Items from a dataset
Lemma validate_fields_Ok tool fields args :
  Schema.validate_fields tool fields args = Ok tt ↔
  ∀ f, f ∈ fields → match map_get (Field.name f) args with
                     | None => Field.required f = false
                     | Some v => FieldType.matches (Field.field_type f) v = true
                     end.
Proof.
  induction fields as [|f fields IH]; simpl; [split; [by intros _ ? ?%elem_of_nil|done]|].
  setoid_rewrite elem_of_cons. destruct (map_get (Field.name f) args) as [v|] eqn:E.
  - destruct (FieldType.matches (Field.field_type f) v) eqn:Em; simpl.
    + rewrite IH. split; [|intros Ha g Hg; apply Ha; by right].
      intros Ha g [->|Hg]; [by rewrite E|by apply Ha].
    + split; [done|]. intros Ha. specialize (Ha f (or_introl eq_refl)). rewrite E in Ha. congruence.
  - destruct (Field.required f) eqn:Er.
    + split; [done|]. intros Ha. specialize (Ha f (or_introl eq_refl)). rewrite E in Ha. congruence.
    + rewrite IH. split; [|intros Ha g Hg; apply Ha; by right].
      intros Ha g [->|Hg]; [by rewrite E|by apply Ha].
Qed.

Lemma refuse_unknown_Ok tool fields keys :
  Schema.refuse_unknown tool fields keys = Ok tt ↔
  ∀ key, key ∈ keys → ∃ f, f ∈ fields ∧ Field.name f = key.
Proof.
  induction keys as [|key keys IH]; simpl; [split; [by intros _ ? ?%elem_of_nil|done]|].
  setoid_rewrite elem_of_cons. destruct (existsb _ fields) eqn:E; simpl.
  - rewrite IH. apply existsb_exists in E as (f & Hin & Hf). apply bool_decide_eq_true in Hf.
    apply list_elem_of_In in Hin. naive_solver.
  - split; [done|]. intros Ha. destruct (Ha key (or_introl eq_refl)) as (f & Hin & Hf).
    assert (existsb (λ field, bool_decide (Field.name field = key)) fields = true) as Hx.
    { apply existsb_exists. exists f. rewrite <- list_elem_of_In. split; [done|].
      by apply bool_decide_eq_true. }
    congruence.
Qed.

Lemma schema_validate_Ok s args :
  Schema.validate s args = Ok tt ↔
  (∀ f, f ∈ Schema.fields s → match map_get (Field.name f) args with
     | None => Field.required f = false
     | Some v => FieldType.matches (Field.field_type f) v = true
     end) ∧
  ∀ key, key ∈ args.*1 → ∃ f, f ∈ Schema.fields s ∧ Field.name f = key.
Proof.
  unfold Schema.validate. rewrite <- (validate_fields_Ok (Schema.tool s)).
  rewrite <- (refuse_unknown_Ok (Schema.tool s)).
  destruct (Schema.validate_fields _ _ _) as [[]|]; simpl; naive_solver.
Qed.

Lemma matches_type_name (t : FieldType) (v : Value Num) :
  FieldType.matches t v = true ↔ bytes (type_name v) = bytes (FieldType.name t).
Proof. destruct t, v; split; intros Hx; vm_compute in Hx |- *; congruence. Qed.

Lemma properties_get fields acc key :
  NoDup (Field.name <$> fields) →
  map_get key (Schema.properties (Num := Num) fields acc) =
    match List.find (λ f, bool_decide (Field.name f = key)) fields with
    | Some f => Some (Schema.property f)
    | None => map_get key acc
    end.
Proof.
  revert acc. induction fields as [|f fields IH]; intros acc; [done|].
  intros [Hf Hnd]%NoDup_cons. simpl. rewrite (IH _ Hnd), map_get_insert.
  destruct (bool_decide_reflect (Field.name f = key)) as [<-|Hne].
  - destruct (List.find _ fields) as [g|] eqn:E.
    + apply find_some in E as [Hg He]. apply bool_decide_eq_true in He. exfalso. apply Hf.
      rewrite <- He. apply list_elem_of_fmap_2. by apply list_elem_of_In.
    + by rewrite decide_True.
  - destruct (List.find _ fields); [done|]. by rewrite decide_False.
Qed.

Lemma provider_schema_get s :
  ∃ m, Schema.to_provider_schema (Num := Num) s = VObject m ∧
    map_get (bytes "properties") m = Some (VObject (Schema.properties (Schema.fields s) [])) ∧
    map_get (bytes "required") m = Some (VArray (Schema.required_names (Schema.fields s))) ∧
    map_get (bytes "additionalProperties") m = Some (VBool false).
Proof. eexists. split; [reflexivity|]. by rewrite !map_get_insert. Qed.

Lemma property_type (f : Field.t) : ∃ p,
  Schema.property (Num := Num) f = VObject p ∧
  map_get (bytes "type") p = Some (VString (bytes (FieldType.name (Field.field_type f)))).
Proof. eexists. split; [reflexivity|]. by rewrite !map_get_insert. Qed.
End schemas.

* * *

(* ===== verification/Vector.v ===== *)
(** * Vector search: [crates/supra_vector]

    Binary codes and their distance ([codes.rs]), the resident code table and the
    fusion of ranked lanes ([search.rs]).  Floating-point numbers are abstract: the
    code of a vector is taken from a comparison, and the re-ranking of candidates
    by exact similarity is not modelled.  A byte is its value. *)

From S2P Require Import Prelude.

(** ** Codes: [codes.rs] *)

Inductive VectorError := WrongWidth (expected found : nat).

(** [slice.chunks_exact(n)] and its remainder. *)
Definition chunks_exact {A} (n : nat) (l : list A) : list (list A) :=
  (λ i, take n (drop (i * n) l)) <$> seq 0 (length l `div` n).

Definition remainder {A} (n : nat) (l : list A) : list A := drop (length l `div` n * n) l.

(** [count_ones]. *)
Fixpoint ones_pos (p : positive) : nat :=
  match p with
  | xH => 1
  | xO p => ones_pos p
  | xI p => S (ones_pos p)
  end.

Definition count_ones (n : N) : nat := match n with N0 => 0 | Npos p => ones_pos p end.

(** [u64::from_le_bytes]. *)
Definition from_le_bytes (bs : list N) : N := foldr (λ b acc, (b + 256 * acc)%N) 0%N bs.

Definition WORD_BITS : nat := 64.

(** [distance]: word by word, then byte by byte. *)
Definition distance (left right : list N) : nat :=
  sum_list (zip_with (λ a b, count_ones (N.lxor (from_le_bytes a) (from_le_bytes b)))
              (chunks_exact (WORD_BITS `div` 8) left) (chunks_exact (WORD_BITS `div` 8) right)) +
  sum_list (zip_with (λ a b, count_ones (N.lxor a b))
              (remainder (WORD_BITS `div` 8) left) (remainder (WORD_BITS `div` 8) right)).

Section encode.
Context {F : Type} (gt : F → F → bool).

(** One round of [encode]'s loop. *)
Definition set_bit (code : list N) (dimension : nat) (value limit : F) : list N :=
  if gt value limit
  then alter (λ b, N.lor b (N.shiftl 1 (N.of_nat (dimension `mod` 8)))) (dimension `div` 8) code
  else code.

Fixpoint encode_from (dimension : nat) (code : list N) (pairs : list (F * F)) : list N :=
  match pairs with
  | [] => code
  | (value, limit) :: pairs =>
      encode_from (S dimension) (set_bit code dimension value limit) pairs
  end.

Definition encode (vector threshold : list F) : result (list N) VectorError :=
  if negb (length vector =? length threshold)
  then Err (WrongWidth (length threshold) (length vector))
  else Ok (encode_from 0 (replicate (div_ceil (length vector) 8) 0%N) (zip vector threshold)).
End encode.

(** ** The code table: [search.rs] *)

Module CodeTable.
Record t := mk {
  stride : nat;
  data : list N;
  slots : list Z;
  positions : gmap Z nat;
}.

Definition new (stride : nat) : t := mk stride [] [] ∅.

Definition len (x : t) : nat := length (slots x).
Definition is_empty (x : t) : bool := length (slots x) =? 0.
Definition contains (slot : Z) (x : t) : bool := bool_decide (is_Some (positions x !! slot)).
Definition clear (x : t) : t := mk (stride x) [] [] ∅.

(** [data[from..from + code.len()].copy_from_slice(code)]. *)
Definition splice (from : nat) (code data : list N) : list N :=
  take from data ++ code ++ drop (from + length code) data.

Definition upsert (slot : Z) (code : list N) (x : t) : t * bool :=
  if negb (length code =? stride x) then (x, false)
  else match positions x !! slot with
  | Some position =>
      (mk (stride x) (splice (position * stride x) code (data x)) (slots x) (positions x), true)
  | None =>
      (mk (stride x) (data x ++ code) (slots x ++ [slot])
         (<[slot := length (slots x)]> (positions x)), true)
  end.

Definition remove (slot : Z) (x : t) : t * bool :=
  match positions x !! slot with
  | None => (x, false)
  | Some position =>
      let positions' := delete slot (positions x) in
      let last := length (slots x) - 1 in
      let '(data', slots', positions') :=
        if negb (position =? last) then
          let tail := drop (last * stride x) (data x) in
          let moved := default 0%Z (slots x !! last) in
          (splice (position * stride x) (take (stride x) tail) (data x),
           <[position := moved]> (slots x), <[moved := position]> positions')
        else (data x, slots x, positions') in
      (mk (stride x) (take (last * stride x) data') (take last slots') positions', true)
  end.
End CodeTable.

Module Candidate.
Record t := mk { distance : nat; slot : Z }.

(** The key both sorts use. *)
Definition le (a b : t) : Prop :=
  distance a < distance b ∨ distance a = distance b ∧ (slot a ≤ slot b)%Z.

## Exercise requirements
Go through the records. Copy each line where "VectorError" appears.

## Written response
Inductive VectorError := WrongWidth (expected found : nat).
Definition encode (vector threshold : list F) : result (list N) VectorError :=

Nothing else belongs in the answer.